Le Liban épuise ses réserves de change et plonge dans le chaos économique

La société américaine de services financiers Moody's a averti que le déclin économique du Liban s'accélérera s'il perd ses relations avec les banques correspondantes. L'agence de notation financière Moody's a exprimé son inquiétude, selon des informations disponibles sur son site Internet, quant aux conséquences de l'utilisation des réserves obligatoires des banques à la Banque nationale du Liban (BNL).
Dans une note envoyée par courriel, Moody's indique que "l'usurpation des réserves obligatoires des banques auprès de la Banque centrale du Liban, compte tenu de l'impasse persistante du gouvernement, augmentera les risques pour les banques." Cela mettrait à son tour en péril les relations restantes du Liban avec les banques correspondantes et compromettrait davantage "la disponibilité des services de paiement transfrontaliers pour les transferts, le commerce et le tourisme, qui sont parmi les principaux piliers de l'économie."
"Saper les réserves obligatoires (de change) des banques détenues à la BNL dans le contexte d'une impasse gouvernementale continue... mettrait en péril les relations de ces institutions avec leurs banques correspondantes, pénalisant davantage l'accès aux services de paiement internationaux", détaille l'agence dans sa note.

En crise depuis 2019, le Liban subventionne certaines importations grâce à des mécanismes créés par la Banque nationale et financés par ses réserves de change qui ont littéralement fondu en presque deux ans. Elles atteindraient 16,35 milliards de dollars, selon une déclaration du gouverneur il y a une dizaine de jours, dont à peine plus d'un milliard de dollars serait disponible, le reste étant constitué des réserves de change obligatoires des banques. Au début du mois, une lettre divulguée aux médias a révélé que quatre banques correspondantes de la Banque nationale avaient suspendu leurs relations.
La perte de ces relations accroîtrait la dépendance du Liban à l'égard du financement extérieur officiel, car les paiements transfrontaliers et les mécanismes de compensation resteraient paralysés, même après une restructuration complète de la dette, selon le mémo. Citant des données de la banque centrale et de Haver Analytics, Moody's a noté que les réserves utilisables du Liban étaient tombées à 1 milliard de dollars à la fin de février 2021.
Dans une lettre adressée au procureur du Liban le mois dernier, le gouverneur de la Banque centrale, Riad Salameh, a prévenu que les banques correspondantes étrangères commençaient à restreindre leurs relations commerciales avec le système financier local.

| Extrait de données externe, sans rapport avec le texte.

(** ** Field updates *)

Definition tr_set_join (alias : option string) (pk : list string) (opt : bool)
  (t : tableref) : tableref :=
  mkTableRef (tr_subquery t) (tr_name_path t) alias (tr_entity t) true (Some opt) pk (tr_kind t).

Definition tr_set_joined (t : tableref) : tableref :=
  mkTableRef (tr_subquery t) (tr_name_path t) (tr_alias t) (tr_entity t) true
             (tr_optimized t) (tr_pk_columns t) (tr_kind t).

Definition sq_set_from (f : list sx) (s : subquery) : subquery :=
  mkSubquery (sq_parent s) (sq_left_join s) f (sq_conditions s) (sq_tablerefs s)
             (sq_alias_counters s) (sq_expr_counter s).

Definition sq_set_conditions (c : list sx) (s : subquery) : subquery :=
  mkSubquery (sq_parent s) (sq_left_join s) (sq_from_ast s) c (sq_tablerefs s)
             (sq_alias_counters s) (sq_expr_counter s).

Definition sq_set_tablerefs (m : gmap string nat) (s : subquery) : subquery :=
  mkSubquery (sq_parent s) (sq_left_join s) (sq_from_ast s) (sq_conditions s) m
             (sq_alias_counters s) (sq_expr_counter s).

Definition sq_set_counters (m : gmap string nat) (s : subquery) : subquery :=
  mkSubquery (sq_parent s) (sq_left_join s) (sq_from_ast s) (sq_conditions s)
             (sq_tablerefs s) m (sq_expr_counter s).

Definition st_set_sq (j : nat) (s : subquery) (st : store) : store :=
  mkStore (<[j := s]> (st_subqueries st)) (st_tablerefs st) (st_counters st) (st_next st).

Definition st_set_tr (i : nat) (t : tableref) (st : store) : store :=
  mkStore (st_subqueries st) (<[i := t]> (st_tablerefs st)) (st_counters st) (st_next st).

(** ** Reading and writing objects *)

Definition get_tr (i : nat) : stm store tableref := λ st,
  match st_tablerefs st !! i with Some t => Ok (t, st) | None => Err (KeyError "tableref") end.

Definition get_sq (j : nat) : stm store subquery := λ st,
  match st_subqueries st !! j with Some s => Ok (s, st) | None => Err (KeyError "subquery") end.

Definition modify_tr (i : nat) (f : tableref → tableref) : stm store unit :=
  t ← get_tr i; smodify (st_set_tr i (f t)).

Definition modify_sq (j : nat) (f : subquery → subquery) : stm store unit :=
  s ← get_sq j; smodify (st_set_sq j (f s)).

(** [subquery.from_ast.append(x)] *)
Definition append_from (j : nat) (x : sx) : stm store unit :=
  modify_sq j (λ s, sq_set_from (sq_from_ast s ++ [x]) s).

(** [subquery.conditions.append(x)] and [subquery.conditions.insert(0, x)] *)
Definition append_cond (j : nat) (x : sx) : stm store unit :=
  modify_sq j (λ s, sq_set_conditions (sq_conditions s ++ [x]) s).
Definition prepend_cond (j : nat) (x : sx) : stm store unit :=
  modify_sq j (λ s, sq_set_conditions (x :: sq_conditions s) s).

(** A FROM entry [[alias, 'TABLE', table]] or [[alias, 'TABLE', table, on]]. *)
Definition table_entry (alias : option string) (table : string) (on : list sx) : sx :=
  SList ([alias_sx alias; SStr "TABLE"; SStr table] ++ on).

(** ** [Subquery] *)

(** [Subquery.__init__(parent_subquery, left_join)]: a fresh scope; a
    child copies the parent's alias counters and shares its expression
    counter, a root scope starts a new [count(1)]. *)
Definition new_subquery (parent : option nat) (left_join : bool) : stm store nat := λ st,
  let j := st_next st in
  let from := [SStr (if left_join then "LEFT_JOIN" else "FROM")] in
  match parent with
  | None =>
      Ok (j, mkStore (<[j := mkSubquery None left_join from [] ∅ ∅ j]> (st_subqueries st))
                     (st_tablerefs st) (<[j := 1]> (st_counters st)) (S j))
  | Some p =>
      match st_subqueries st !! p with
      | Some ps =>
          Ok (j, mkStore (<[j := mkSubquery (Some p) left_join from [] ∅
                                   (sq_alias_counters ps) (sq_expr_counter ps)]>
                            (st_subqueries st))
                         (st_tablerefs st) (st_counters st) (S j))
      | None => Err (KeyError "subquery")
      end
  end.

(** [Subquery.get_tableref(name_path)]: look the name path up in this
    scope, then in the enclosing ones.  The recursion follows the parent
    chain; [get_tableref] gives it the fuel [S j], enough because a parent
    scope is created before its children. *)
Fixpoint get_tableref_fuel (st : store) (fuel j : nat) (name_path : string)
  : result (option nat) :=
  match fuel with
  | O => Err OutOfFuel
  | S fuel' =>
      match st_subqueries st !! j with
      | None => Err (KeyError "subquery")
      | Some s =>
          match sq_tablerefs s !! name_path with
          | Some i => Ok (Some i)
          | None =>
              match sq_parent s with
              | Some p => get_tableref_fuel st fuel' p name_path
              | None => Ok None
              end
          end
      end
  end.

Definition get_tableref (st : store) (j : nat) (name_path : string) : result (option nat) :=
  get_tableref_fuel st (S j) j name_path.

(** [TableRef(subquery, name, entity)] registered as [tablerefs[name]]. *)
Definition new_root_tableref (j : nat) (name entity : string) : stm store nat := λ st,
  let i := st_next st in
  let t := mkTableRef j name (Some name) entity false None [] RootRef in
  match st_subqueries st !! j with
  | Some s =>
      Ok (i, mkStore (<[j := sq_set_tablerefs (<[name := i]> (sq_tablerefs s)) s]>
                        (st_subqueries st))
                     (<[i := t]> (st_tablerefs st)) (st_counters st) (S i))
  | None => Err (KeyError "subquery")
  end.

(** [JoinedTableRef(subquery, name_path, parent_tableref, attr)]
    registered as [tablerefs[name_path]]: [entity = attr.py_type] must be
    an entity. *)
Definition new_joined_tableref (j : nat) (name_path : string) (parent : nat) (a : attr)
  : stm store nat := λ st,
  let i := st_next st in
  match attr_py_type a with
  | TEntity e =>
      let t := mkTableRef j name_path None e false None [] (JoinedRef parent a) in
      match st_subqueries st !! j with
      | Some s =>
          Ok (i, mkStore (<[j := sq_set_tablerefs (<[name_path := i]> (sq_tablerefs s)) s]>
                            (st_subqueries st))
                         (<[i := t]> (st_tablerefs st)) (st_counters st) (S i))
      | None => Err (KeyError "subquery")
      end
  | _ => Err AssertionError
  end.

(** [Subquery.add_tableref(name_path, parent_tableref, attr)]. *)
Definition add_tableref (j : nat) (name_path : string) (parent : nat) (a : attr)
  : stm store nat :=
  s ← get_sq j;
  slift (assert_ (negb (bool_decide (is_Some (sq_tablerefs s !! name_path)))));;
  new_joined_tableref j name_path parent a.

(** ** Aliases *)

Definition max_alias_length : nat := 30.

(** Python 2 [str.lower()] on ASCII. *)
Definition ascii_lower (c : ascii) : ascii :=
  let n := nat_of_ascii c in
  if (65 <=? n) && (n <=? 90) then ascii_of_nat (n + 32) else c.
Definition str_lower (s : string) : string :=
  String.string_of_list_ascii (map ascii_lower (String.list_ascii_of_string s)).

(** The generated alias [name-i]. *)
Definition numbered_alias (name : string) (i : nat) : string := name +:+ "-" +:+ pretty i.

Section Aliases.
(** [options.SIMPLE_ALIASES] *)
Variable simple_aliases : bool.

(** The generating branch of [get_short_alias]: [i =
    alias_counters.setdefault(name, 0) + 1], [alias_counters[name] = i]. *)
Definition fresh_alias (j : nat) (entity_name : string) : stm store string :=
  s ← get_sq j;
  let name := str_lower (String.substring 0 (max_alias_length - 3) entity_name) in
  let i := default 0 (sq_alias_counters s !! name) + 1 in
  modify_sq j (sq_set_counters (<[name := i]> (sq_alias_counters s)));;
  mret (numbered_alias name i).

(** [Subquery.get_short_alias(name_path, entity_name)]; an empty or
    missing name path is false in [if name_path:]. *)
Definition get_short_alias (j : nat) (name_path : option string) (entity_name : string)
  : stm store string :=
  match name_path with
  | Some np =>
      if bool_decide (np = "") then fresh_alias j entity_name
      else if is_ident np then mret np
      else if negb simple_aliases && (String.length np <=? max_alias_length) then mret np
      else fresh_alias j entity_name
  | None => fresh_alias j entity_name
  end.
End Aliases.

(** ** [make_join] *)

Section Joins.
Variable sch : schema.
Variable simple_aliases : bool.

Definition has_discr (e : entity) : bool := bool_decide (is_Some (ent_discriminator e)).
Definition opt_true (o : option bool) : bool := bool_decide (o = Some true).

(** [TableRef.make_join(pk_only)] (lines 578-588). *)
Definition root_make_join (i : nat) : stm store (option string * list string) :=
  t ← get_tr i;
  e ← slift (get_entity sch (tr_entity t));
  (if tr_joined t then mret tt
   else
     append_from (tr_subquery t) (table_entry (tr_alias t) (ent_table e) []);;
     (if has_discr e then append_cond (tr_subquery t) (discr_criteria e (tr_alias t))
      else mret tt);;
     modify_tr i tr_set_joined);;
  mret (tr_alias t, ent_pk_columns e).

(** The common end of a join that emitted a FROM entry: the
    discriminator condition goes first, the reference records its alias
    and primary-key columns. *)
Definition finish_join (i : nat) (e : entity) (j : nat) (alias : string)
  : stm store (option string * list string) :=
  (if has_discr e then prepend_cond j (discr_criteria e (Some alias)) else mret tt);;
  modify_tr i (tr_set_join (Some alias) (ent_pk_columns e) false);;
  mret (Some alias, ent_pk_columns e).

(** A join on [left_columns] of [left_alias] against [right_columns] of
    a fresh alias for the reference's table. *)
Definition join_entity (i : nat) (e : entity) (left_alias : option string)
  (left_columns right_columns : list string) : stm store (option string * list string) :=
  t ← get_tr i;
  let j := tr_subquery t in
  alias ← get_short_alias simple_aliases j (Some (tr_name_path t)) (ent_name e);
  cond ← slift (join_tables left_alias (Some alias) left_columns right_columns);
  append_from j (table_entry (Some alias) (ent_table e) [cond]);;
  finish_join i e j alias.

(** The part of [JoinedTableRef.make_join] after the parent has been
    joined (lines 609-665): [parent_alias] and [left_pk_columns] are
    what the parent's [make_join] returned, [pk_only] is already
    cleared for an entity with a discriminator. *)
Definition joined_tail (i : nat) (e : entity) (a : attr) (pk_only : bool)
  (parent_alias : option string) (left_pk_columns : list string)
  : stm store (option string * list string) :=
  t ← get_tr i;
  let j := tr_subquery t in
  let pk_columns := ent_pk_columns e in
  if negb (attr_is_collection a) then
    if bool_decide (attr_columns a = []) then
      r ← slift (get_reverse sch a);
      slift (assert_ (negb (bool_decide (attr_columns r = [])) &&
                      negb (attr_is_collection r)));;
      join_entity i e parent_alias left_pk_columns (attr_columns r)
    else
      let left_columns :=
        match attr_pk_offset a with
        | Some _ => take (length (attr_columns a))
                         (drop (attr_pk_columns_offset a) left_pk_columns)
        | None => attr_columns a
        end in
      if pk_only then
        modify_tr i (tr_set_join parent_alias left_columns true);;
        mret (parent_alias, left_columns)
      else join_entity i e parent_alias left_columns pk_columns
  else
    r ← slift (get_reverse sch a);
    if negb (attr_is_collection r) then
      join_entity i e parent_alias left_pk_columns (attr_columns r)
    else
      let right_m2m_columns :=
        if attr_symmetric a && negb (bool_decide (attr_reverse_columns a = []))
        then attr_reverse_columns a else attr_columns a in
      if negb (tr_joined t) then
        m2m_alias ← get_short_alias simple_aliases j None "t";
        let reverse_columns :=
          if attr_symmetric a && negb (bool_decide (attr_columns a = []))
          then attr_columns a else attr_columns r in
        m2m_cond ← slift (join_tables parent_alias (Some m2m_alias)
                                       left_pk_columns reverse_columns);
        append_from j (table_entry (Some m2m_alias) (attr_table a) [m2m_cond]);;
        if pk_only then
          modify_tr i (tr_set_join (Some m2m_alias) right_m2m_columns true);;
          mret (Some m2m_alias, right_m2m_columns)
        else join_entity i e (Some m2m_alias) right_m2m_columns pk_columns
      else if opt_true (tr_optimized t) then
        slift (assert_ (negb pk_only));;
        join_entity i e (tr_alias t) right_m2m_columns pk_columns
      else sthrow (NameError "m2m_alias").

Le pays a fait défaut sur sa dette en devises étrangères en mars 2020 et a été rétrogradé au bas de l'échelle par les principales agences de notation financière américaines. Dès juillet 2020, alors que le Liban se dirigeait vers l'effondrement économique après avoir fait défaut sur les euro-obligations, Moody's Investors Service a rétrogradé la note d'émetteur du pays - la solvabilité du gouvernement libanais - à "C", le plus bas niveau possible.
Les pressions économiques croissantes dues aux quarantaines et fermetures liées au COVID-19 au début des années 2020 ont aggravé la situation. La frustration a atteint un point de rupture en août 2020, lors de l'explosion du port de Beyrouth, qui a tué au moins 200 personnes et en a blessé 5 000 autres. Cela a conduit à la démission du premier ministre et de son gouvernement et à des changements politiques et économiques. Depuis lors, le gouvernement libanais n'a toujours pas été reconstruit, ce qui entrave les tentatives de traitement de l'aide et de réduction de l'inflation.

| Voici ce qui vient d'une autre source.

(** ** Indexing and slicing strings *)

(** C24: slicing a string expression with constant bounds
    [0 <= a <= b], [s[a:b]], translates into [SUBSTR(s, a+1, b-a)],
    which computes Python's slice of every string value. *)
Theorem string_slice_sound sch sa fuel m a b st e st' :
  str_const_value m = None → getsql0 sch sa fuel m st = Ok (e, st') → (0 <= a <= b)%Z →
  string_getitem sch sa fuel m (IndexSlice (Some (MConst TInt (SInt a))) (Some (MConst TInt (SInt b))) false) st
    = Ok (MExpr (mtype m) (node "SUBSTR" [e; value (SInt (a + 1)); value (SInt (b - a))]), st') ∧
  ∀ v, sqlite_substr v (a + 1)%Z (Some (b - a)%Z) = py_str_slice v (Some a) (Some b).
Proof.
  intros Hc He Hab. split; [apply string_getitem_slice; auto; lia|].
  intros v. by apply sqlite_substr_slice.
Qed.

(** C32 (finding): with constant bounds [b < a], [s[a:b]] is empty in
    Python but translates into [SUBSTR(s, a+1, b-a)] with a negative
    length, which takes the characters before position [a+1]: [s[3:1]]
    of ['hello'] is [''] in Python and ['el'] in SQL. *)
Theorem string_slice_reversed sch sa fuel m st e st' :
  str_const_value m = None → getsql0 sch sa fuel m st = Ok (e, st') →
  string_getitem sch sa fuel m (IndexSlice (Some (MConst TInt (SInt 3))) (Some (MConst TInt (SInt 1))) false) st
    = Ok (MExpr (mtype m) (node "SUBSTR" [e; value (SInt 4); value (SInt (-2))]), st') ∧
  sqlite_substr "hello" 4 (Some (-2)%Z) = "el" ∧ py_str_slice "hello" (Some 3%Z) (Some 1%Z) = "".
Proof.
  intros Hc He. split; [by apply (string_getitem_slice sch sa fuel m 3 1)|]. done.
Qed.

(** C25: indexing a string expression with a constant [i] translates
    into [SUBSTR(s, i+1, 1)] for [i >= 0] and [SUBSTR(s, i, 1)] for a
    negative [i], which computes Python's [s[i]] on every string where
    Python's index is in range. *)
Theorem string_index_sound sch sa fuel m i st e st' :
  str_const_value m = None → getsql0 sch sa fuel m st = Ok (e, st') →
  string_getitem sch sa fuel m (IndexMonad (MConst TInt (SInt i))) st
    = Ok (MExpr (mtype m) (node "SUBSTR" [e; value (SInt (if (0 <=? i)%Z then (i + 1)%Z else i));
                                          value (SInt 1)]), st') ∧
  ∀ v c, py_str_index v i = Ok c → sqlite_substr v (if (0 <=? i)%Z then (i + 1)%Z else i) (Some 1%Z) = c.
Proof.
  intros Hc He. split; [by apply string_getitem_index|].
  intros v c. apply sqlite_substr_index.
Qed.

Definition param_name : monad := MParam TUnicode (SStr "name").

Example string_slice_sound_witness :
  str_const_value param_name = None ∧
  getsql0 model1_schema false 5 param_name empty_store =
    Ok (node "PARAM" [SStr "name"; SStr "unicode"], empty_store) ∧
  (0 <= 1 <= 3)%Z ∧
  string_getitem model1_schema false 5 param_name
    (IndexSlice (Some (MConst TInt (SInt 1))) (Some (MConst TInt (SInt 3))) false) empty_store
    = Ok (MExpr TUnicode (node "SUBSTR" [node "PARAM" [SStr "name"; SStr "unicode"];
                                         value (SInt 2); value (SInt 2)]), empty_store) ∧
  ∀ v, sqlite_substr v 2 (Some 2%Z) = py_str_slice v (Some 1%Z) (Some 3%Z).
Proof.
  split; [reflexivity|]. split; [reflexivity|]. split; [lia|].
  exact (string_slice_sound model1_schema false 5 param_name 1 3 empty_store _ empty_store
           eq_refl eq_refl ltac:(lia)).
Defined.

Les années précédentes, le Liban avait un taux de change réduit pour aider à contrôler l'inflation, autre problème majeur de son économie. Avant 2020, la Banque centrale a plafonné l'inflation à 3 % par an. Cependant, ce pic d'inflation signifie que les conversions en lires sont désormais fixées à 6 240 lires pour un dollar comme taux officiel, alors que dans la rue, la transaction est presque le double. Avec la possibilité de perdre 20 millions de dollars par mois, l'aide étrangère des Nations Unies (ONU) sera sévèrement affectée, un résultat critique lors d'une telle crise mondiale.
Les agences des Nations unies et d'autres organisations non gouvernementales (ONG) ont donné près de 500 millions de dollars au Liban. Ils distribuent actuellement des cartes de débit et des bons d'achat. Cependant, au taux de change actuel, les Libanais ne reçoivent que 6,240 lires pour un dollar. Les organisations donatrices tentent de convaincre les autorités libanaises de traiter les dons par le biais du taux informel, selon lequel les citoyens libanais recevraient 14 000 lires pour un dollar. Cependant, la Banque centrale du Liban a résisté à cette demande. La Banque mondiale est d'accord, et note que si cette demande est acceptée, elle pourrait aggraver une inflation déjà persistante, affectant davantage les communautés appauvries.